The Congressional Committee on Financial Services hearing, “Examining the Market Power and Impact of Proxy Advisory Firms,” invited testimony from several experts. All had criticisms of the current system. Review the written material, watch the hearing, watch Darla Stuckey, Senior Vice President – Policy and Advocacy, Society of Corporate Secretaries & Governance Professionals, summarize a few of the issues on This Week in the Boardroom.
Here is our Cisco proposal:
PROXY ADVISOR COMPETITION
WHEREAS Cisco is so widely held that no principal shareowners or blockholders effectively monitor our Board;
WHEREAS some shareowners hire proxy advisors to help them vote in the best interest of their clients, but most do not;
WHEREAS many shareowners lack the time and expertise to make the best voting decisions, yet prefer not to always follow directors’ recommendations;
WHEREAS shareowners could benefit from greater competition in the market for professional proxy voting advice;
THEREFORE BE IT RESOLVED that Cisco Systems, Inc. shareowners request the Board of Directors, consistent with their fiduciary duties and state law, to hold a competition for giving public advice on the voting items in the proxy filing for the Cisco 2014 annual shareowners meeting, with these features:
- The competition would offer multiple cash prizes totaling no more than $50,000.
- Winners would be determined by shareowner vote on the Cisco 2014 proxy.
- To insulate advisor selection from influence by Cisco’s management, any person or organization could enter by paying an entry fee.
For example, the Board could choose competition rules such as:
- The competition could be announced and open for entries six months after the Cisco 2013 annual shareowners meeting. Each entry could be announced publicly, promptly after it is received. Entries’ names and website addresses (linked) could be shown promptly on a publicly accessible Cisco website page, in chronological order of entry. Entry deadline could be a reasonably brief time before Cisco begins to print and send its 2014 proxy materials.

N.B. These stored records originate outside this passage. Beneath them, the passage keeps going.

(** [_TITLE_FIELD_RE.sub(replace, text)] from a position on, with the
    counters threaded through the calls of [replace]. *)
Equations? title_sub (nlp : provider) (st : counters) (s : str)
  : str * counters by wf (length s) lt :=
  title_sub nlp st [] := ([], st);
  title_sub nlp st (c :: r) with inspect (title_field_at (c :: r)) => {
    | exist _ (Some (g1, g2, g3, rest)) _ :=
        emit (fst (replace nlp st (g1, g2, g3, rest)))
             (title_sub nlp (snd (replace nlp st (g1, g2, g3, rest))) rest);
    | exist _ None _ := emit [c] (title_sub nlp st r) }.
Proof.
  all: apply (title_field_at_shorter (c :: r) g1 g2 g3 rest); assumption.
Qed.

(** The text [clean_file] writes and the pair it returns. *)
Definition clean_text (nlp : provider) (text : str) : str * counters :=
  title_sub nlp (0, 0) text.

Example clean_text_ex :
  clean_text lord_provider
    (lit "@book{k, Title = {the LORD of NASA: a STORY}, year = {1954}}")
  = (lit "@book{k, Title = {The {LORD} of {NASA}: A {STORY}}, year = {1954}}",
     (1, 1)).
Proof. reflexivity. Qed.

(** ** The pipeline with its exceptions

    The pipeline once more, with the places where its operations raise
    written out: the call of the provider, the index [merged[-1]], which
    raises on an empty list, the group of a match object, which is [None]
    when the group took no part in the match, and the operations [+],
    [.upper()], [re.fullmatch] and [re.search], which raise on [None].
    Slices, [str.lower], [str.join], [re.split] and the comparison of two
    strings raise on no string. *)

Inductive exn : Type :=
| IndexError
| TypeError
| AttributeError
| ProviderError.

- The competition could offer a first prize of $20,000, a second prize of $15,000, a third prize of $10,000, and a fourth prize of $5,000. The entry fee could be $2,000.
- The Cisco Board could include this voting item in that proxy: “Which of the following proxy advisors do you think deserve cash awards for the usefulness of information they have provided to Cisco shareowners? (You may vote for as many advisors as you like. See each advisor’s website for their information for Cisco shareowners. Prizes, of $20,000, $15,000, $10,000 and $5,000 will be awarded to advisors based on the number of shares voted to approve the usefulness of their advice.)” Then the name and website address of each advisor entered could be listed in chronological order of entry, followed by check-boxes for approval, disapproval and abstention for each entry. The advisor receiving the most approval votes could get first prize, and so on.
- It could be expected that each proxy advisor would publish advice on its website regarding the Cisco 2014 proxy, but there need be no formal requirement to do so. The incentive to win shareowner voting support and to maintain the advisor’s reputation could be considered sufficient motivation for giving quality advice.
- The decision of whether to hold such a competition in subsequent years could be left open.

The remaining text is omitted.